Edito: Eternel Lopez

Il y avait à l’intérieur du fronton, que Donasti a baptisé du nom de Carmelo Balda, chirurgien dentiste pionnier de la chirurgie maxilofaciale mais aussi triple champion de pelote dans les années trente, et premier président de la fédération internationale dont il est membre fondateur, une ambiance comme il n’y en a nulle part ailleurs. La province du Guipuzkoa n’est pourtant pas la plus btanchée pelote de toutes celles qui font le pays basque, la « basque country » comme le disent désormais ces tee shirts fleurissants et fièrement portés. Le contrat de trois ans que San Seb a signé pour organiser le grand final de la saison vise justement à densifier et relancer l’activité du site bien inséré dans ce parc d’Anoeta où mille installations font escorte à l’écrin bleu de la Réal Ssociedad. Inutile de débriefer des heures, ce lundi pas un billet n’était mis à la vente, le fronton était plein de ces quelques 2000 personnes, des cars avaient été affrétés aux couleurs des champions de Mutriku, le mauve pour Urriesti et de Gernika, le jaune pour Barandika, et puis des papys au jeunots, des « groopys » aux grand-mères, les « yaya » pour faire local, tout l’échantillon de la population était là, de sortie, à la fête, comme une veille de « fin de semana », sauf que c’était un lundi et de la pelote à l’affiche… Oui mais, c’était du sport et là bas, même si ce n’est pas loin, ce mot la tient de la magie, il coule dans les veines, il est un second amour. Il est dans la culture de chacun, banderoles, pancartes, fan club à l’appui.
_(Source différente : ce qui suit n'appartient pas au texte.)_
Lemma integer_conversion_witness :
  (1 <= 8 <= 53) /\ idl_integer 8 false (mkOpts false false) (num_of_Z 200) = Some (num_of_Z (-56)) /\
  exists r z, createIntegerConversion (fun _ => false) Ok 8 false (int 200) (mkOpts false false) = Ok r /\
    value r = num_of_Z (-56) /\ num_of_Z (-56) = num_of_Z z /\ (bounds 8 false).1 <= z <= (bounds 8 false).2 /\
    (r = MinusZero <-> gives_minus_zero 8 (mkOpts false false) (value (int 200))).
Proof.
  split; [lia|]. split; [by vm_compute|].
  exact (integer_conversion (fun _ => false) Ok 8 false (int 200) (int 200) (mkOpts false false) ltac:(lia) eq_refl eq_refl).
Defined.

(** The 64-bit conversions are those of the standard as well, except that the
    wrapped integer is rounded to a number, and that is all they lose: an integer
    of up to 53 bits is returned as it is. *)
Lemma long_long_conversion {V : Type} (is_bigint : V -> bool) (Number : V -> jsres jnum)
    (u : bool) (v : V) (x : jnum) (opts : conversion_opts) :
  is_bigint v = false -> Number v = Ok x ->
  match idl_long_long u opts (value x) with
  | Some n => exists r, createLongLongConversion is_bigint Number 64 u v opts = Ok r /\ value r = n /\
                (forall q, value x = Fin q -> enforceRange opts = false -> clamp opts = false ->
                   Z.abs (wrap 64 u (qtrunc q)) <= 2 ^ 53 -> value r = num_of_Z (wrap 64 u (qtrunc q)))
  | None => exists m, createLongLongConversion is_bigint Number 64 u v opts = Throw (JsTypeError m)
  end.
Proof.
  intros Hv Hx. pose proof (long_long_number is_bigint Number u v x opts Hv Hx) as H.
  destruct (idl_long_long u opts (value x)) as [n|] eqn:E; [|done]. destruct H as (r & Hr & Hn). exists r. split; [done|]. split; [done|].
  intros q Eq He Hc Hq. unfold idl_long_long, idl_convert in E. rewrite He, Hc, Eq in E. injection E as <-. rewrite Hn. by apply round64_Z.
Qed.

Lemma long_long_conversion_witness :
  exists r, createLongLongConversion (fun _ => false) Ok 64 false (Num (Fin (-7 # 2))) (mkOpts false false) = Ok r /\ value r = num_of_Z (-3).
Proof.
  destruct (long_long_conversion (fun _ => false) Ok false (Num (Fin (-7 # 2))) (Num (Fin (-7 # 2))) (mkOpts false false) eq_refl eq_refl)
    as (r & H1 & _ & H2).
  exists r. split; [exact H1|]. apply (H2 (-7 # 2)); [reflexivity|reflexivity|reflexivity|]. vm_compute. discriminate.
Defined.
Ou la cancha devient une arène, une ruche. La température s’y mesure en décibels. La musique est hurlante, le basque parlé fort. Les montagnes de « pinchos » alignés en désordre sur l’immense comptoir traversant l’étage dégringolent plus vite encore que les « muxos » dont l’inusable animateur charge les baffles au rez de chaussée à chaque beau geste, chaque belle action.
Si tu ne gagnes pas tu apprend
La cancha, elle s’est offerte toute entière à Imanol Lopez, le plus que quadra, 41 balais en avril et toujours là, comme éternel, touché par la grâce celle qu’il ne promena point constamment l’été dernier. Certains le disaient sur la voie du garage, d’autres parodiaient le fameux roman de Richard Wagner et l’enfermait dans un « crépuscule des vieux». Le 22 août à Pau, il n’avait même été que l’ombre de lui même, pas très grand seigneur pour nos spécialistes. Et le voilà numéro 1 de la saison, impérial impassible, insensible, imperturbable dans sa gestuelle, économe et métronome à la fois dans ses déplacements pour aller, sur chaque point, faire un gant à gant avec Barandika son avant, lui glisser deux mots. Il ne fit rien de plus, rien de trop, juste ce qu’il fallait sachant bien, lui qu’une finale, et il en a joué l’homme de Markina, ça se gagne d’abord…Après on ne se souvient plus que des vainqueurs.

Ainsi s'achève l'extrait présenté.